As the society and the government is counting the trillion rupees loss inflicted by the floods, the situation is still grim. It requires lot of effort and time to have some semblance of the normalcy that Kashmir had till the first week of September.

While every department is putting in best efforts – PHE and PDD much better than others, there is a requirement of reviewing the issues that were directly linked to the floods. Was there any compromise in standard operations procedure (SOP) in managing the floods, were there issues starkly visible in mismanaging rescue and brazenly bad practices in relief measures? Even policy directly linked to housing, river management and drainage need to a review.

This catastrophe has a job cut out for the next government. The task is so huge that it has already started scaring political parties. But to get to the gamut of all the linked issues, the situation requires a bigger effort – a major team of specialists from relevant fields need to be set up. It is not necessary that it will be formally designed as a commission of enquiry or to be presided over by a judge. It must be a representative transitional structure lacking any politician but including the society that will identify the grey areas which failed Kashmir, perhaps for the first time in history.

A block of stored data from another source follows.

(** X16 (no rollback): when [put_to_db] is given a list whose element
    after the values [vs] is one [encode_value] rejects, it raises that
    exception and the values before it stay written: the store is the one
    [put_to_db] leaves for [vs] alone, and [get_from_db] returns [vs[i]]
    for every index of [vs]. *)
Theorem put_to_db_raises_midway (db : Database) (db_key : pyobj)
    (value_type : pytype) (vs : list pyobj) (bad : pyobj)
    (rest : list pyvalue) (e : exn) (st : Store) :
  (exists b, encode_key db_key = Ok b) ->
  Forall (value_ok value_type) vs ->
  encode_value bad = Raise e ->
  exists st',
    put_to_db db db_key (PSeq (map PLeaf vs ++ PLeaf bad :: rest)) st = (st', Some e) /\
    put_to_db db db_key (PSeq (map PLeaf vs)) st = (st', None) /\
    forall (i : nat) (v : pyobj), vs !! i = Some v ->
      get_from_db db db_key [] (PyInt (Z.of_nat i)) value_type st' = Ok v.
Proof.
  intros Hk Hvs Hbad. destruct (key_candidates_encodes db_key Hk) as [kc Hkc].
  destruct (put_leaves value_type (get_sub_db db kc) vs Hvs 0 st) as
    (st' & Hrun & _ & Hread & _).
  exists st'. split; [|split].
  - unfold put_to_db. rewrite Hkc, enumerate_from_app.
    rewrite (put_to_db_internal_app _ _ _ st st' Hrun).
    cbn [enumerate_from put_to_db_internal put_pair].
    rewrite key_candidates_int, Hbad. reflexivity.
  - unfold put_to_db. rewrite Hkc. exact Hrun.
  - intros i v Hi.
    rewrite (get_from_db_eq db db_key [] (PyInt (Z.of_nat i)) value_type st' kc
               (elem_candidates (Z.of_nat i)) (get_sub_db db kc) Hkc eq_refl
               (key_candidates_int _)).
    exact (Hread i v Hi).
Qed.

Lemma put_to_db_raises_midway_witness :
  let st := mkStore V2 ∅ ∅ in
  let vs := [PyInt 1; PyInt 2] in
  Forall (value_ok TInt) vs /\
  exists st' msg,
    put_to_db root_db (PyStr (pystr "l"))
      (PSeq (map PLeaf vs ++ PLeaf PyNone :: [PLeaf (PyInt 4)])) st
      = (st', Some (InvalidParamsException msg)) /\
    get_from_db root_db (PyStr (pystr "l")) [] (PyInt 1) TInt st' = Ok (PyInt 2) /\
    get_from_db root_db (PyStr (pystr "l")) [] (PyInt 3) TInt st' = Ok (PyInt 0).
Proof.
  intros st vs.
  assert (Hvs : Forall (value_ok TInt) vs).
  { repeat constructor; eexists; reflexivity. }
  split; [exact Hvs|].
  destruct (put_to_db_raises_midway root_db (PyStr (pystr "l")) TInt vs PyNone
              [PLeaf (PyInt 4)] _ st (ex_intro _ _ eq_refl) Hvs eq_refl)
    as (st' & Hput & Hsame & Hget).
  exists st'. eexists. split; [exact Hput|]. split; [exact (Hget 1%nat _ eq_refl)|].
  revert Hsame. unfold put_to_db. cbn [map enumerate_from put_to_db_internal].
  vm_compute key_candidates. cbn [put_pair]. vm_compute key_candidates.
  vm_compute encode_value. intros [= <-]. vm_compute. reflexivity.
Defined.
Lemma with_body_update_eq (b : Body) (db : Table) :
  with_body b update_measurement db
  = match BslMeasurementSchema.model_validate b with
    | inl errs => (RequestValidationError errs, db)
    | inr m =>
        match BslMeasurementSchema.id m with
        | Some k =>
            match db !! k with
            | Some _ =>
                (Returned HTTP_201_CREATED
                   (Measurement
                      (from_attributes
                         (BslMeasurementModel.load k
                            {| row_bsl := DECIMAL_scale_1 (BslMeasurementSchema.bsl m);
                               row_type := BslMeasurementSchema.type m;
                               row_date := BslMeasurementSchema.date m;
                               row_time := BslMeasurementSchema.time m |}))),
                 <[k := {| row_bsl := DECIMAL_scale_1 (BslMeasurementSchema.bsl m);
                           row_type := BslMeasurementSchema.type m;
                           row_date := BslMeasurementSchema.date m;
                           row_time := BslMeasurementSchema.time m |}]> db)
            | None =>
                (HTTPException HTTP_404_NOT_FOUND "No measurement with that ID", db)
            end
        | None => (HTTPException HTTP_404_NOT_FOUND "No measurement with that ID", db)
        end
    end.
Proof.
  unfold with_body. destruct (BslMeasurementSchema.model_validate b) as [errs|m]; [done|].
  destruct (BslMeasurementSchema.id m) as [k|] eqn:Hid.
  - destruct (db !! k) as [old|] eqn:Hk.
    + unfold update_measurement.
      rewrite (update_found m db k Hid (mk_is_Some _ _ Hk)).
      done.
    + unfold update_measurement, BslMeasurementModel.update. rewrite Hid.
      unfold BslMeasurementModel.scalar_by_id, mbind, Session_bind, bind.
      by rewrite Hk.
  - unfold update_measurement, BslMeasurementModel.update. by rewrite Hid.
Qed.




(** The reads of a sequence of requests can be left out: the table at
    the end is the same. *)
Theorem run_without_reads (reqs : list (Clock * Request)) (db : Table) :
  run (filter (fun cr => is_read (snd cr) = false) reqs) db = run reqs db.
Proof.
  unfold run. revert db. induction reqs as [|[now req] reqs IH]; intros db; [done|].
  rewrite filter_cons. cbn [snd]. case_decide as Hr.
  - cbn [fold_left]. apply IH.
  - cbn [fold_left]. rewrite <- IH. f_equal.
    destruct req as [|k| | |]; try done.
    cbn [handle]. by rewrite get_measurement_eq.
Qed.

(** ** Validation, further *)

(** A body validates to an instance exactly when its value is there and
    passes the constraint in force (it is finite), its type is absent (the instance is then
    FASTING) or the value of the type of the instance, and its date and
    time are there; the id is passed on as it is, null or not. *)
Theorem model_validate_accepts (b : Body) (m : BslMeasurementSchema.t) :
  BslMeasurementSchema.model_validate b = inr m
  <-> body_bsl b = Some (BslMeasurementSchema.bsl m)
      /\ BslMeasurementSchema.bsl_constraint (BslMeasurementSchema.bsl m) = None
      /\ BslMeasurementSchema.id m = body_id b
      /\ match body_type b with
         | None => BslMeasurementSchema.type m = FASTING
         | Some s => s = MeasurementTypes_value (BslMeasurementSchema.type m)
         end
      /\ body_date b = Some (BslMeasurementSchema.date m)
      /\ body_time b = Some (BslMeasurementSchema.time m).
Proof.
  destruct b as [bi bb bt bd btm], m as [i x ty d tm]. cbn.
  unfold BslMeasurementSchema.model_validate, BslMeasurementSchema.validate_bsl,
    BslMeasurementSchema.validate_type, BslMeasurementSchema.validate_required.
  cbn. split.
  - destruct bb as [y|]; [|done].
    destruct (BslMeasurementSchema.bsl_constraint y) eqn:Hy; [done|].
    destruct bt as [s|].
    + destruct (MeasurementTypes_of_value s) as [ty'|] eqn:Hs; [|done].
      apply MeasurementTypes_of_value_Some in Hs.
      destruct bd, btm; try done. by intros [= -> -> -> -> ->].
    + destruct bd, btm; try done. by intros [= -> -> <- -> ->].
  - intros (-> & Hx & -> & Hty & -> & ->). rewrite Hx.
    destruct bt as [s|].
    + apply MeasurementTypes_of_value_Some in Hty. by rewrite Hty.
    + by rewrite Hty.
Qed.

#[local] Set Warnings "-clear-no-such-hyp".

(** A body that does not validate is answered with at least one error,
    at most one for each of the fields bsl, type, date and time; every
    field that fails is in the list, not only the first one. *)
Theorem model_validate_errors (b : Body) (errs : ValidationError) :
  BslMeasurementSchema.model_validate b = inl errs ->
  errs <> []
  /\ NoDup errs.*1
  /\ forall f e,
       (f, e) ∈ errs
       <-> (f = "bsl"%string
            /\ BslMeasurementSchema.validate_bsl (body_bsl b) = inl e)
           \/ (f = "type"%string
               /\ BslMeasurementSchema.validate_type (body_type b) = inl e)
           \/ (f = "date"%string /\ e = missing /\ body_date b = None)
           \/ (f = "time"%string /\ e = missing /\ body_time b = None).
Proof.
  unfold BslMeasurementSchema.model_validate.
  destruct (BslMeasurementSchema.validate_bsl (body_bsl b)) as [eb|x],
    (BslMeasurementSchema.validate_type (body_type b)) as [et|ty],
    (body_date b) as [d|], (body_time b) as [tm|];
    cbn [BslMeasurementSchema.validate_required BslMeasurementSchema.errors_of app];
    intros [= <-]; (split; [done|]);
    (split; [cbn; repeat constructor; rewrite ?elem_of_cons, ?elem_of_nil; naive_solver|]);
    intros f e; rewrite ?elem_of_cons, ?elem_of_nil; naive_solver.
Qed.

Lemma model_validate_errors_witness :
  let errs := [("date"%string, missing); ("time"%string, missing)] in
  errs <> []
  /\ NoDup errs.*1
  /\ forall f e,
       (f, e) ∈ errs
       <-> (f = "bsl"%string
            /\ BslMeasurementSchema.validate_bsl (body_bsl body_no_date_time) = inl e)
           \/ (f = "type"%string
               /\ BslMeasurementSchema.validate_type (body_type body_no_date_time)
                  = inl e)
           \/ (f = "date"%string /\ e = missing /\ body_date body_no_date_time = None)
           \/ (f = "time"%string /\ e = missing /\ body_time body_no_date_time = None).
Proof.
  apply (model_validate_errors body_no_date_time
           [("date"%string, missing); ("time"%string, missing)]).
  reflexivity.
Defined.

(** The representation of a member of [MeasurementTypes] is its value,
    the two members have different representations, and the lookup by
    value brings the member back. *)
Theorem MeasurementTypes_repr_roundtrip (t t' : MeasurementTypes) :
  MeasurementTypes_of_value (MeasurementTypes_repr t) = Some t
  /\ BslMeasurementSchema.validate_type (Some (MeasurementTypes_repr t)) = inr t
  /\ (MeasurementTypes_repr t = MeasurementTypes_repr t' <-> t = t').
Proof.
  split; [by destruct t|]. split; [by destruct t|].
  split; [|by intros ->]. by destruct t, t'.
Qed.

(** ** The migration, further *)

(** On a database without a table bsls the upgrade creates it with its
    four columns and touches no other table, and the downgrade then
    brings the database back; on a database that has a table bsls the
    upgrade fails, and on one that has none the downgrade fails. *)
Theorem upgrade_downgrade (s : Schema) :
  (s !! "bsls"%string = None ->
   exists s', upgrade s = inr s'
     /\ s' !! "bsls"%string = Some upgrade_columns
     /\ (forall n, n <> "bsls"%string -> s' !! n = s !! n)
     /\ downgrade s' = inr s
     /\ upgrade s' = inl (table_already_exists "bsls")
     /\ downgrade s = inl (no_such_table "bsls"))
  /\ (is_Some (s !! "bsls"%string) ->
      upgrade s = inl (table_already_exists "bsls")
      /\ exists s', downgrade s = inr s'
           /\ s' !! "bsls"%string = None
           /\ forall n, n <> "bsls"%string -> s' !! n = s !! n).
Proof.
  unfold upgrade, downgrade, create_table, drop_table. split.
  - intros Hs. rewrite Hs. eexists. split; [reflexivity|].
    rewrite lookup_insert_eq. split; [done|].
    split; [intros n Hn; by rewrite lookup_insert_ne|].
    split; [|done]. by rewrite delete_insert_eq, delete_id.
  - intros [cols Hs]. rewrite Hs. split; [done|].
    eexists. split; [reflexivity|]. split; [apply lookup_delete_eq|].
    intros n Hn. by rewrite lookup_delete_ne.
Qed.

Lemma upgrade_downgrade_witness :
  exists s', upgrade ∅ = inr s'
    /\ s' !! "bsls"%string = Some upgrade_columns
    /\ (forall n, n <> "bsls"%string -> s' !! n = (∅ : Schema) !! n)
    /\ downgrade s' = inr ∅
    /\ upgrade s' = inl (table_already_exists "bsls")
    /\ downgrade ∅ = inl (no_such_table "bsls").
Proof. apply (proj1 (upgrade_downgrade ∅)). reflexivity. Defined.
(** [type StandardRouter struct]; [None] is the nil [defaultHandler].
    The debug logger only prints and is left out; the lock is modelled
    in [Locking]. *)
Record StandardRouter : Type := mkStandardRouter {
  defaultHandler : option MessageHandler;
  subscriptions : gmap string (list MessageHandler);
  aliases : gmap Z string
}.

Definition NewStandardRouter : StandardRouter :=
  {| defaultHandler := None; subscriptions := ∅; aliases := ∅ |}.

Definition RegisterHandler (r : StandardRouter) (topic : string)
    (h : MessageHandler) : StandardRouter :=
  {| defaultHandler := defaultHandler r;
     subscriptions :=
       <[topic := default [] (subscriptions r !! topic) ++ [h]]>
         (subscriptions r);
     aliases := aliases r |}.

Definition UnregisterHandler (r : StandardRouter) (topic : string)
  : StandardRouter :=
  {| defaultHandler := defaultHandler r;
     subscriptions := delete topic (subscriptions r);
     aliases := aliases r |}.

Definition DefaultHandler (r : StandardRouter) (h : option MessageHandler)
  : StandardRouter :=
  {| defaultHandler := h;
     subscriptions := subscriptions r;
     aliases := aliases r |}.

(** [func NewStandardRouterWithDefault(h MessageHandler) *StandardRouter] *)
Definition NewStandardRouterWithDefault (h : option MessageHandler)
  : StandardRouter :=
  let r := NewStandardRouter in
  DefaultHandler r h.

(** [func NewSingleHandlerRouter(h MessageHandler) *StandardRouter] *)
Definition NewSingleHandlerRouter (h : option MessageHandler)
  : StandardRouter :=
  NewStandardRouterWithDefault h.
Lemma key_has_count (c : list (string * ShipmentRecordsSection.counter)) (x : string) :
  numeric c -> In x (map fst c) ->
  DataProcessor.lookup x c = Some (ShipmentRecordsSection.number (countIn c x)).
Proof.
  intros Hc Hin. unfold countIn.
  destruct (DataProcessor.lookup x c) as [v|] eqn:E.
  - destruct (Hc x v E) as [n ->]. reflexivity.
  - apply lookup_none in E. contradiction.
Qed.

Lemma reduce_greatest (c : list (string * ShipmentRecordsSection.counter)) :
  numeric c ->
  forall keys first,
    (forall x, In x (first :: keys) -> In x (map fst c)) ->
    let r := fold_left (fun a b => if ShipmentRecordsSection.greater c a b then a else b)
                       keys first in
    In r (first :: keys)
    /\ forall x, In x (first :: keys) -> (countIn c x <= countIn c r)%nat.
Proof.
  intros Hc.
  induction keys as [|k keys IH]; intros first Hin; cbn [fold_left].
  - split; [left; reflexivity|]. intros x [<-|[]]. constructor.
  - set (next := if ShipmentRecordsSection.greater c first k then first else k).
    assert (Hnext : (next = first \/ next = k)
                    /\ (countIn c first <= countIn c next)%nat
                    /\ (countIn c k <= countIn c next)%nat).
    { subst next. unfold ShipmentRecordsSection.greater.
      rewrite (key_has_count c first Hc (Hin first (or_introl eq_refl))).
      rewrite (key_has_count c k Hc (Hin k (or_intror (or_introl eq_refl)))).
      destruct (Nat.ltb_spec (countIn c k) (countIn c first)).
      - split; [auto|]. split; lia.
      - split; [auto|]. split; lia. }
    destruct Hnext as (Hwhich & Hf & Hk).
    destruct (IH next) as [Hr Hmax].
    { intros x [<-|Hx].
      - destruct Hwhich as [->| ->]; apply Hin; cbn; auto.
      - apply Hin. cbn. auto. }
    split.
    + destruct Hr as [<-|Hr]; [|cbn; auto].
      destruct Hwhich as [->| ->]; cbn; auto.
    + intros x [<-|[<-|Hx]].
      * etransitivity; [exact Hf|]. apply Hmax. left. reflexivity.
      * etransitivity; [exact Hk|]. apply Hmax. left. reflexivity.
      * apply Hmax. right. exact Hx.
Qed.

Lemma numeric_nil : numeric [].
Proof. intros k v H. discriminate. Qed.
(** [_send_command], lines 125-178.  [start_time] is the clock as read
    at line 162; the result is [None] when the schedule ends before the
    call does. *)
Definition _send_command (command_type : string) (params : json) (timeout : Z)
    (start_time : Q) (trace : list step) (c : client)
    : option (outcome json) * client :=
  if negb (connected c) then (Some (Raise (Exception "Not connected to server")), c)
  else
    let command_id := next_command_id c in
    match wait_for_response command_id timeout start_time trace
                            (issue command_type params c) with
    | Asleep c3 => (None, c3)
    | TimedOut c3 =>
        (Some (Raise (Exception ("Command timeout after " +:+ pretty timeout +:+ "s"))), c3)
    | Found c3 =>
        let '(r, c4) := take_response command_id c3 in (Some r, c4)
    end.

(** The client after the callbacks of a schedule, the polls left
    aside: what the receive thread alone has done by its end. *)
Definition deliver (trace : list step) (c : client) : client :=
  fold_left (fun c s => match s with Recv _ ev => callback ev c | Poll _ => c end)
            trace c.

(** What a program does with a client: calls of [_send_command], each
    under its own schedule, and callbacks in between. *)
Inductive action :=
| Event (ev : ws_event)
| Command (command_type : string) (params : json) (timeout : Z)
          (start_time : Q) (trace : list step).

Definition act (c : client) (a : action) : client :=
  match a with
  | Event ev => callback ev c
  | Command command_type params timeout start_time trace =>
      snd (_send_command command_type params timeout start_time trace c)
  end.

Definition run (acts : list action) (c : client) : client :=
  fold_left act acts c.

End WithLibraries.

(** The [command_id] a frame carries. *)
Definition frame_command_id (frame : json) : option json :=
  match frame with
  | JObj fields => obj_get "command_id" fields
  | _ => None
  end.

(** The ids of the frames the socket has got, oldest first. *)
Definition sent_ids (c : client) : list (option json) :=
  map frame_command_id (ws_sent c).

(** The ids of the first [n] commands of a client. *)
Definition issued_ids (n : nat) : list (option json) :=
  map (fun k => Some (JStr (command_id_of (Z.of_nat k)))) (seq 1 n).

(** Every frame a client has sent carries the id of its place in the
    count. *)
Definition counted (c : client) : Prop :=
  (0 <= command_counter c)%Z /\
  sent_ids c = issued_ids (Z.to_nat (command_counter c)).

This fault-finding group must identify the people, groups and agencies that contributing in rescue and relief operations. If a society does not formally recognize the services of its people within and outside the system, it lacks the potential of emerging better in the overwhelming situations. Since this is a calamity and no earthly power can be accused of triggering it, the government should not have any problem in setting up this initiative. It should in fact seek suggestions from the society in nominating the people to this group that will investigated the flows, analyze policies and, possibly, offer some suggestions for the government to work.

This also is not a fact that once Jhelum started flowing into the city, everybody worked very well. There have been hundreds of individuals and in certain cases institutions too, that went into a long drive for fishing in troubled waters. There were people who fleeced, looted the affected lot. There were parasites of this society which closed the doors at the worst time of the contemporary history. They might not be punished but they must be identified and it has to be public knowledge.

Relief apart, the government has been counting the flood-dead and these are people who drowned or were washed away. That is gross injustice. Apart from the listed, there are three categories of people who died. Firstly, who died of cardiac arrest simply because they could not reconcile with the fact that they are in water. Secondly, patients in SMHS and the GP Pant hospital who died because the life support was choked by the situation the facilities landed in. And finally, the youth who worked tirelessly in rescue and relief and then died, soon after.

Let the government not given them the ex-gratia relief but what is the harm in recognizing their services. After all they died for the sake of others. What is the harm in issuing a list of brave people and giving them state bravery awards? It does not require any huge resource that we must seek from Delhi. If we have the will, we will have the way.

Good governments do not claim the credit for everything. They give their society the share of credit they deserve.